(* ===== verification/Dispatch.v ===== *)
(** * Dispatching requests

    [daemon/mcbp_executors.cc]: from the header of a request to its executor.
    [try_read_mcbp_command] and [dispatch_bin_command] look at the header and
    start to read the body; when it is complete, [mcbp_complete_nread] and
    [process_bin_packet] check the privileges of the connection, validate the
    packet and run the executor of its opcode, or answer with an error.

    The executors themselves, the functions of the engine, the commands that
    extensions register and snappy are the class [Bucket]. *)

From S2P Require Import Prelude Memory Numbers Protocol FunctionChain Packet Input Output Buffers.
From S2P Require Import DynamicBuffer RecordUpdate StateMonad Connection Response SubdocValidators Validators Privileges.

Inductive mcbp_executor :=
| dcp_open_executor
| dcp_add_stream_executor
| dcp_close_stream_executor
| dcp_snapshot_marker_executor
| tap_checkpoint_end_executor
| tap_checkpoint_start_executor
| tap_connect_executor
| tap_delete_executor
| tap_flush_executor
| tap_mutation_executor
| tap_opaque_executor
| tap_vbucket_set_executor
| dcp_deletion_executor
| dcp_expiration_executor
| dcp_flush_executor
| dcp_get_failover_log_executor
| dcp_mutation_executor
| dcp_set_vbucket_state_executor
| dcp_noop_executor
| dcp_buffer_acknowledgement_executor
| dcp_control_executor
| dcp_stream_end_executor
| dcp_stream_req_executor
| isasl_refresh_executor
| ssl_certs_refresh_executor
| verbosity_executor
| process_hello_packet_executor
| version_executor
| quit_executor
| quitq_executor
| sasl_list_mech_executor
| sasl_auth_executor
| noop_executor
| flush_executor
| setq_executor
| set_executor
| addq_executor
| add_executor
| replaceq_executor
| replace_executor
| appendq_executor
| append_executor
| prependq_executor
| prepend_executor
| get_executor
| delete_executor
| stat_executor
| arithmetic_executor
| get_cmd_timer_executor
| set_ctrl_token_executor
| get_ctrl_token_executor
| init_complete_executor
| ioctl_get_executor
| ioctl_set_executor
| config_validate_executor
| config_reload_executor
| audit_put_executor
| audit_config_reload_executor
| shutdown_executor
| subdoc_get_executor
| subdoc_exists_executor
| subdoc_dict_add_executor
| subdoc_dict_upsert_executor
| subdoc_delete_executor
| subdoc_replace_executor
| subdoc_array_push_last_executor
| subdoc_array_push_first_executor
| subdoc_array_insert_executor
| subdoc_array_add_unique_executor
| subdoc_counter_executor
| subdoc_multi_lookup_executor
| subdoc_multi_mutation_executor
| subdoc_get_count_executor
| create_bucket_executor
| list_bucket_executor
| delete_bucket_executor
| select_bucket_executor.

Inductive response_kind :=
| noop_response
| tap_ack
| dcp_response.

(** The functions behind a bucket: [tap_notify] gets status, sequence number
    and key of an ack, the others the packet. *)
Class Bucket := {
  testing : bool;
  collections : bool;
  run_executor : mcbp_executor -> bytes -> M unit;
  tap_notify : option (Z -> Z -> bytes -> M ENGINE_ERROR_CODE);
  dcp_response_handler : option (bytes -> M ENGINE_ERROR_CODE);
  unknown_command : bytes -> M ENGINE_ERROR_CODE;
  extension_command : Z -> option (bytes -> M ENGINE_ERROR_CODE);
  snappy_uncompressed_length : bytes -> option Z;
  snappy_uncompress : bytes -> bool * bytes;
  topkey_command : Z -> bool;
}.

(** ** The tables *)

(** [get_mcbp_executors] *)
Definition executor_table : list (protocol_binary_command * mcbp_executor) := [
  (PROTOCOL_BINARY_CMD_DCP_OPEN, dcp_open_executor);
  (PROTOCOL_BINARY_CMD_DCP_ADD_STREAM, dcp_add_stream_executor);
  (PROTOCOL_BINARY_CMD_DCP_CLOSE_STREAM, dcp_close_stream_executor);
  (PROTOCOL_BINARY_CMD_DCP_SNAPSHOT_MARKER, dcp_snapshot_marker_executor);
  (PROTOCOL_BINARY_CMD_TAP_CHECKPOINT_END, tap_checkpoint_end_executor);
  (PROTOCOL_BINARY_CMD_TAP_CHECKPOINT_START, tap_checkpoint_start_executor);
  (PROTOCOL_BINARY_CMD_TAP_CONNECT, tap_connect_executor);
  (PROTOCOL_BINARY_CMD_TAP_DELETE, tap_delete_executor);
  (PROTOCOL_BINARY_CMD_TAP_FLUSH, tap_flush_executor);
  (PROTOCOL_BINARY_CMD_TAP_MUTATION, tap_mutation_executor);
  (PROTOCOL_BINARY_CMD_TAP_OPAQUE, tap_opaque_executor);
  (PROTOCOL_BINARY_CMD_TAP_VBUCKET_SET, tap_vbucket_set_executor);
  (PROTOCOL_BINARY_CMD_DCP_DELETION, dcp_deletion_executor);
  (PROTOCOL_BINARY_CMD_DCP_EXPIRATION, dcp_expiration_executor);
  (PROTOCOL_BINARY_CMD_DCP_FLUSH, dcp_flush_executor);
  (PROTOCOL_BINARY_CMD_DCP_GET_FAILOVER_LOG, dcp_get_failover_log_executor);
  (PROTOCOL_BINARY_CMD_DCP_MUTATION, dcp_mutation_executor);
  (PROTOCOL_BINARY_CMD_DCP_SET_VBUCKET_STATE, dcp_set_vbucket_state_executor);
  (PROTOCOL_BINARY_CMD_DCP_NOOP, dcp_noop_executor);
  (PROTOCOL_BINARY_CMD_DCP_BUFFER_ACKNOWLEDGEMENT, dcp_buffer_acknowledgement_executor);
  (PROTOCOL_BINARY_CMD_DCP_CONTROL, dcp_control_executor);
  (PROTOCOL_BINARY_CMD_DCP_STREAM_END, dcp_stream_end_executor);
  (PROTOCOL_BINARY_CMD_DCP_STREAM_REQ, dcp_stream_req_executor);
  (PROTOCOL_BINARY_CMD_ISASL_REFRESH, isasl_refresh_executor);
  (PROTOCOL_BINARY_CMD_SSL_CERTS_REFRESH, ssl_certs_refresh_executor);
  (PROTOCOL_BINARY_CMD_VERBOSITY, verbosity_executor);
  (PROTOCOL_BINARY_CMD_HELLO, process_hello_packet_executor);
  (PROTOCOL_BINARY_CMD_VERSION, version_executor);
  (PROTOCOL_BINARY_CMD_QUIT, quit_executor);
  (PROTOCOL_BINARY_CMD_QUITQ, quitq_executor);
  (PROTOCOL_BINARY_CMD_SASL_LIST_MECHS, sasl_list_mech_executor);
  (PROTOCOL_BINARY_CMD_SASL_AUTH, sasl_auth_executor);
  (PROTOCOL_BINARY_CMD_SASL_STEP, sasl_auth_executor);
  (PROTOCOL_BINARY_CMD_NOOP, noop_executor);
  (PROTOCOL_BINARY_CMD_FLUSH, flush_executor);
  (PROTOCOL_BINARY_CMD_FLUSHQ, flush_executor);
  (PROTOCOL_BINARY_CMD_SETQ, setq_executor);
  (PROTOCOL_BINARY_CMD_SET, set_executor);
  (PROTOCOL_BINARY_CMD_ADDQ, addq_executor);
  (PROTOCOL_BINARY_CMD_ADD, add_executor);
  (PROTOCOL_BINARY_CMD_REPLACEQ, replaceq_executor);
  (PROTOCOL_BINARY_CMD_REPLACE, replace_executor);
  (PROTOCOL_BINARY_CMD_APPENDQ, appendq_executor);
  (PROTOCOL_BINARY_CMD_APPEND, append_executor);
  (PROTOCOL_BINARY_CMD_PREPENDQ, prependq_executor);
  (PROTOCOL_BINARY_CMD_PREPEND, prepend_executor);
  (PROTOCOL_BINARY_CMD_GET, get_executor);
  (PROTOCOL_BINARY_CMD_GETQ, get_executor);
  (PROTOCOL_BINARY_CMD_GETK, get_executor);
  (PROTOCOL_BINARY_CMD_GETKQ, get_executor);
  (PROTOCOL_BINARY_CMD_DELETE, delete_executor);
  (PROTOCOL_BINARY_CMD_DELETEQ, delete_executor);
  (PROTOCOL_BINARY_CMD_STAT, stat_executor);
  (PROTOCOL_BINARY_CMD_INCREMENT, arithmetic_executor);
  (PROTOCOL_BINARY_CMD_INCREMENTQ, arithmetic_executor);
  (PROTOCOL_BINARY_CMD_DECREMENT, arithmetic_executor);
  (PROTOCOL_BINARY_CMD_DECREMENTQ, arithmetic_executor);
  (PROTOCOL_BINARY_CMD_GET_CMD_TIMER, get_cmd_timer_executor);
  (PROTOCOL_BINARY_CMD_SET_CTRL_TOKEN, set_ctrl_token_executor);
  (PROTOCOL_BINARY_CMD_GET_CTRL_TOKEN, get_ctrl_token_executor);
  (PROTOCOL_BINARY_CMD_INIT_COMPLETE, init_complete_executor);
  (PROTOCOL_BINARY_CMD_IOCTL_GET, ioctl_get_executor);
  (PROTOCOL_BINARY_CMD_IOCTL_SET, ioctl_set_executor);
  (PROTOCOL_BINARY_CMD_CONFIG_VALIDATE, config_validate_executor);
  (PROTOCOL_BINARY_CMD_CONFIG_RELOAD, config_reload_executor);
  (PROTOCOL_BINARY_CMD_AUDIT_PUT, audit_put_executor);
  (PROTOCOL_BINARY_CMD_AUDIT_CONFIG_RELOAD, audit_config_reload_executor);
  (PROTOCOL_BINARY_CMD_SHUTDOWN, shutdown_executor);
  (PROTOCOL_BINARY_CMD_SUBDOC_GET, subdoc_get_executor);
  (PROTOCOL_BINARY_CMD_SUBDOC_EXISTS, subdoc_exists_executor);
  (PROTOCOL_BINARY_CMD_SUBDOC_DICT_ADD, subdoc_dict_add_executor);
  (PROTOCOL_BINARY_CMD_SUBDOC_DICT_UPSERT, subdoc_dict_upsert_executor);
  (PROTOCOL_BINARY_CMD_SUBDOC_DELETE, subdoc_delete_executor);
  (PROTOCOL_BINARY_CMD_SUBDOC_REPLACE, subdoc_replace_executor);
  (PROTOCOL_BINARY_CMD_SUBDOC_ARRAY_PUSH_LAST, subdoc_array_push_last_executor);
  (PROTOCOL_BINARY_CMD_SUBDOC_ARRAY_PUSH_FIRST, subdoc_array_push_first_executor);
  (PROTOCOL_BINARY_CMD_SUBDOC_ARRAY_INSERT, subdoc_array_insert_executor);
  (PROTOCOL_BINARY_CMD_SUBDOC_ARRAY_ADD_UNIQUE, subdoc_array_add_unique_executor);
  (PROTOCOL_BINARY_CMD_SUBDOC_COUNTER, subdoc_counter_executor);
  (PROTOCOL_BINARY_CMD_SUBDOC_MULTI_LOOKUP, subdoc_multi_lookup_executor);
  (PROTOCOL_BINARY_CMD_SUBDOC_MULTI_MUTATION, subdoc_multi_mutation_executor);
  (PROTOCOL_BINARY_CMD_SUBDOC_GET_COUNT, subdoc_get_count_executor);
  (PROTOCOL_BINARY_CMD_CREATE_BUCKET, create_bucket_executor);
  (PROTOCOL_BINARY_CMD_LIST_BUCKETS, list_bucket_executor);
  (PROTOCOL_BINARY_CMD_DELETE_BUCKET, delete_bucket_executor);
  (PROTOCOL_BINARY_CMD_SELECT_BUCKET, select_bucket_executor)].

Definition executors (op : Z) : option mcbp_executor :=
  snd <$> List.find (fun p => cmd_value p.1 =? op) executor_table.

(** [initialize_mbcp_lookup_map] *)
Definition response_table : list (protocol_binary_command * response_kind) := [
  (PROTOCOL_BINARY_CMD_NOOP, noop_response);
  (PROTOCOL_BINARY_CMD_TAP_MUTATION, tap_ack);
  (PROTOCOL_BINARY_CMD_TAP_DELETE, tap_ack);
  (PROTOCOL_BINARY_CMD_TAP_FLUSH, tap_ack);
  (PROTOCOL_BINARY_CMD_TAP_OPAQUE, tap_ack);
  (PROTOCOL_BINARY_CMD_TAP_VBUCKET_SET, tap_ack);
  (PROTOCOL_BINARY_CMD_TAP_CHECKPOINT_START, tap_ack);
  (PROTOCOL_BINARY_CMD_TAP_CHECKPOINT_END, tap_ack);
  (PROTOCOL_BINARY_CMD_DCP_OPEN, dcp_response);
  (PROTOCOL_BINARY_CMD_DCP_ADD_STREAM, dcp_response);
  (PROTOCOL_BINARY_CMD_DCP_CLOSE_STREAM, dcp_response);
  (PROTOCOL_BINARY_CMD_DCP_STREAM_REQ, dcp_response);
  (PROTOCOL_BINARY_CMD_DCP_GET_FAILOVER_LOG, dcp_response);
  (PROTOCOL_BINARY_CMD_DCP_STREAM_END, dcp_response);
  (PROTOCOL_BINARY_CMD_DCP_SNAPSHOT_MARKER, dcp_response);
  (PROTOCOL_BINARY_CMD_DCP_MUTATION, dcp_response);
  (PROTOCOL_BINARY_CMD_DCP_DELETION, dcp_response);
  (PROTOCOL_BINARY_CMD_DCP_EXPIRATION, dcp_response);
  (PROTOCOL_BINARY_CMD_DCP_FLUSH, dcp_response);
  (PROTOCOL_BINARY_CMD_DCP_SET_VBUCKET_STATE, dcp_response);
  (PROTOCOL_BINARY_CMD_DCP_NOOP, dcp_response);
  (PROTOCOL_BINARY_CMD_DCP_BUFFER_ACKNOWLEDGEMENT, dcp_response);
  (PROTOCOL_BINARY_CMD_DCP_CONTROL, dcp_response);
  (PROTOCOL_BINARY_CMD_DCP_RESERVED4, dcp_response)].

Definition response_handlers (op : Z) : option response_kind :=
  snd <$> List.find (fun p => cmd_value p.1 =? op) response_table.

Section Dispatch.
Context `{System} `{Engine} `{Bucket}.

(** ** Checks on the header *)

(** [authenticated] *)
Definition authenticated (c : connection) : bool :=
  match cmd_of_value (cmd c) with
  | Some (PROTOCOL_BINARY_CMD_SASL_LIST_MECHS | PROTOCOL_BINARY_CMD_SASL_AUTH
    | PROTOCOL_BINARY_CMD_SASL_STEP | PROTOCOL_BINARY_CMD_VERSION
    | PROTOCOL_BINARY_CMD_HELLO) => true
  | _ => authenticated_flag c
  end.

---+---

> Your assignment
Every line above that holds the string "find" should be returned.

> Task result
  snd <$> List.find (fun p => cmd_value p.1 =? op) executor_table.
  snd <$> List.find (fun p => cmd_value p.1 =? op) response_table.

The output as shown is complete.